> _EXERCISE PROMPT_
Reproduce exactly, and only, the lines below from the one containing "From S2P Require Import Scraper PrimaryKey." through the one containing "Definition primaryQuery_join : table_ref".

** Opening SUPPLIED MATERIAL block **

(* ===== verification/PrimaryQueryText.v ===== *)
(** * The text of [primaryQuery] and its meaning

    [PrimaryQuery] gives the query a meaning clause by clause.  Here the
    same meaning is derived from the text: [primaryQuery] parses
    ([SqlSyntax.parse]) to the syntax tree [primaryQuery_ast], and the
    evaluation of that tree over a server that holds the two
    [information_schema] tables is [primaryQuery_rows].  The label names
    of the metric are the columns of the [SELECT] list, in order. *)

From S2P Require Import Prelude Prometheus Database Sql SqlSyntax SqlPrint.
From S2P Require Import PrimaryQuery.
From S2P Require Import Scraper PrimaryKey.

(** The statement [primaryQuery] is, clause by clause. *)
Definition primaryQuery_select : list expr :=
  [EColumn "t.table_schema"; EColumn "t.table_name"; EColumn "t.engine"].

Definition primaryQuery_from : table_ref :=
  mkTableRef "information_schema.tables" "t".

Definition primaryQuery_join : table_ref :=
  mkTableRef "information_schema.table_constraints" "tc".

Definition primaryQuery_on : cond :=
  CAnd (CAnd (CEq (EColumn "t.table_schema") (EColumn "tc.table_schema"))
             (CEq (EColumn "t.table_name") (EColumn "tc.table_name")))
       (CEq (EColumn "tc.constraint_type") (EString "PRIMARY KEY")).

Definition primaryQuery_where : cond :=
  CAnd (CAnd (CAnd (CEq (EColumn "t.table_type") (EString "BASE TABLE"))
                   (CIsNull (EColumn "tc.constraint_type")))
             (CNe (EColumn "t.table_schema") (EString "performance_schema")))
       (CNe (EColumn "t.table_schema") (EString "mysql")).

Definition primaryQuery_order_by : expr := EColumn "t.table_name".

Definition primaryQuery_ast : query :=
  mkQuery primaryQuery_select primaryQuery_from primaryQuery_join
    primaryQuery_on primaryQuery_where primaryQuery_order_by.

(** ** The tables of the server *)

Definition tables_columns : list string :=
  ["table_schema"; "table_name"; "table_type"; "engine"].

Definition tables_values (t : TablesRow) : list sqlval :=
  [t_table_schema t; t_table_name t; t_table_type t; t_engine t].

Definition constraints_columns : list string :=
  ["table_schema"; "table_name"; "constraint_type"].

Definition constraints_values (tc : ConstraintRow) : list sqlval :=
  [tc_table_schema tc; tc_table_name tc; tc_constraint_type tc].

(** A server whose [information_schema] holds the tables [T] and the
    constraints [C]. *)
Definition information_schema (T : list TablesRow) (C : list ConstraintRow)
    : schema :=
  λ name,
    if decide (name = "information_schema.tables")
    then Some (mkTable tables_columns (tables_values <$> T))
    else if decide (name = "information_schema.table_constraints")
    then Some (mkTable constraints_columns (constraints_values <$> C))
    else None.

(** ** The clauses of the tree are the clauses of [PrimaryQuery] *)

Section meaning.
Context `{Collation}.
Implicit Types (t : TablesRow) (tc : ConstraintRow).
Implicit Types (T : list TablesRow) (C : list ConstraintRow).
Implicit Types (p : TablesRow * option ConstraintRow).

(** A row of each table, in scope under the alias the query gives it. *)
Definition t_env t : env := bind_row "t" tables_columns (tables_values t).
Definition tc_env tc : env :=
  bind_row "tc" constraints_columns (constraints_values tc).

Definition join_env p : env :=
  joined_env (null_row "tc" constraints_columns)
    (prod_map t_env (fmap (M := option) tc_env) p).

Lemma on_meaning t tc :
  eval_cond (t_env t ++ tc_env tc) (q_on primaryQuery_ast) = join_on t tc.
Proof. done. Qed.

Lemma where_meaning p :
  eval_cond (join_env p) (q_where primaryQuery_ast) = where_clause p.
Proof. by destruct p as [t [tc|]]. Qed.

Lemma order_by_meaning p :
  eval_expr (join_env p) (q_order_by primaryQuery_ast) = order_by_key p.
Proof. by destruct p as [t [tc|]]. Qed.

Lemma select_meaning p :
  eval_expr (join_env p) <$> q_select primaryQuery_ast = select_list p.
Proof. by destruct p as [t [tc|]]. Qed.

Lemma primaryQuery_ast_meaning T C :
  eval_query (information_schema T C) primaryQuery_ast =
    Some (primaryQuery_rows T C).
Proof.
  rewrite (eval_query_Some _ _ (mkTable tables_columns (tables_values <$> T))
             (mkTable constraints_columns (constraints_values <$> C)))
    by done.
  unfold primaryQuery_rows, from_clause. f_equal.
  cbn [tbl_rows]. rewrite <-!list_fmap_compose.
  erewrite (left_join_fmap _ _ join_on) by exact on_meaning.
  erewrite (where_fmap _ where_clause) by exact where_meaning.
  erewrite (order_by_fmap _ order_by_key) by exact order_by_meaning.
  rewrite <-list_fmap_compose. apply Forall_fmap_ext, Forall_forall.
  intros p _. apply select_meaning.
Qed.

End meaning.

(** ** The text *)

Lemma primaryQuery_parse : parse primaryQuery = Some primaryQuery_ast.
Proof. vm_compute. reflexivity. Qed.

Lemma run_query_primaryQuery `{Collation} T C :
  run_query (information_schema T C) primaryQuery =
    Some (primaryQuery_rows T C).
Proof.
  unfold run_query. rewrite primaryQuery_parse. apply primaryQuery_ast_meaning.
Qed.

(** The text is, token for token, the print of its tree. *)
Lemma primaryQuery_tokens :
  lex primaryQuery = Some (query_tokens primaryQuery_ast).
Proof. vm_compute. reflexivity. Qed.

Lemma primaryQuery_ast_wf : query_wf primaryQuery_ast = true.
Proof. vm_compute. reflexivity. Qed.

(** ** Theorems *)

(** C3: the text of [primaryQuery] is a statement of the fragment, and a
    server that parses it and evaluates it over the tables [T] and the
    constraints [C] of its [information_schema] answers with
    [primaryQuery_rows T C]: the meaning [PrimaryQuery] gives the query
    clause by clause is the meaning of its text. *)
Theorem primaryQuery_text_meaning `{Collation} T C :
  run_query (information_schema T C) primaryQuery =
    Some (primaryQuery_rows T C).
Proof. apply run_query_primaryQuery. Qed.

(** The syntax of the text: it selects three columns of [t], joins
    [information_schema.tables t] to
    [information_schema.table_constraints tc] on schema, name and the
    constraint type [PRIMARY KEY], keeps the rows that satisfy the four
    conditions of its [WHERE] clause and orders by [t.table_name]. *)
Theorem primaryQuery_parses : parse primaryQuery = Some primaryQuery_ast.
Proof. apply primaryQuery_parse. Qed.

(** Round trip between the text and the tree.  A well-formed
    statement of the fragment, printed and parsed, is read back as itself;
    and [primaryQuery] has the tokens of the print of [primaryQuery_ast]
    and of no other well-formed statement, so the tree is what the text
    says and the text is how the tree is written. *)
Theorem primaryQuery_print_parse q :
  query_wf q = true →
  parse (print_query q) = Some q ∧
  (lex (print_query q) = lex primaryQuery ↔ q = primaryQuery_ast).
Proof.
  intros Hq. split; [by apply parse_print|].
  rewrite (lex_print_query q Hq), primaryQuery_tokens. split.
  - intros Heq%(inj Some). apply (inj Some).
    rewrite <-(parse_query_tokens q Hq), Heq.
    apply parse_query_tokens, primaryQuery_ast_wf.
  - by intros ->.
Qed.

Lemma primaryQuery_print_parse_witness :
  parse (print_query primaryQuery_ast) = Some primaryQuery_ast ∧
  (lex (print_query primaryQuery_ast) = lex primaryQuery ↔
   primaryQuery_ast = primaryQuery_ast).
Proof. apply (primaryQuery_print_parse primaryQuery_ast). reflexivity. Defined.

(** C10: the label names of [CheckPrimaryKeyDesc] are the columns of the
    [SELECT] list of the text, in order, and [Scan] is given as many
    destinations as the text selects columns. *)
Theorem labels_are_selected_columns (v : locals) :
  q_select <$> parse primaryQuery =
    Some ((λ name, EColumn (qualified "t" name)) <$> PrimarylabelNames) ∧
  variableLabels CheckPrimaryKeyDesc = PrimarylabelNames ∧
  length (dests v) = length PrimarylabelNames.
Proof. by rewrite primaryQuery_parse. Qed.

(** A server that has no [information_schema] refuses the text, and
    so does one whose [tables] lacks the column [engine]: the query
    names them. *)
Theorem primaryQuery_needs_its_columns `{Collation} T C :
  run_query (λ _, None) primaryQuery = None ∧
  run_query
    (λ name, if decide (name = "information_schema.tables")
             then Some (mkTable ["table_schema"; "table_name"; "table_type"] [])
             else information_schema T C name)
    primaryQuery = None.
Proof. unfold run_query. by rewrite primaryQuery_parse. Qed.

** Closing SUPPLIED MATERIAL block **

> _TASK RESULT_
From S2P Require Import Scraper PrimaryKey.

(** The statement [primaryQuery] is, clause by clause. *)
Definition primaryQuery_select : list expr :=
  [EColumn "t.table_schema"; EColumn "t.table_name"; EColumn "t.engine"].

Definition primaryQuery_from : table_ref :=
  mkTableRef "information_schema.tables" "t".

Definition primaryQuery_join : table_ref :=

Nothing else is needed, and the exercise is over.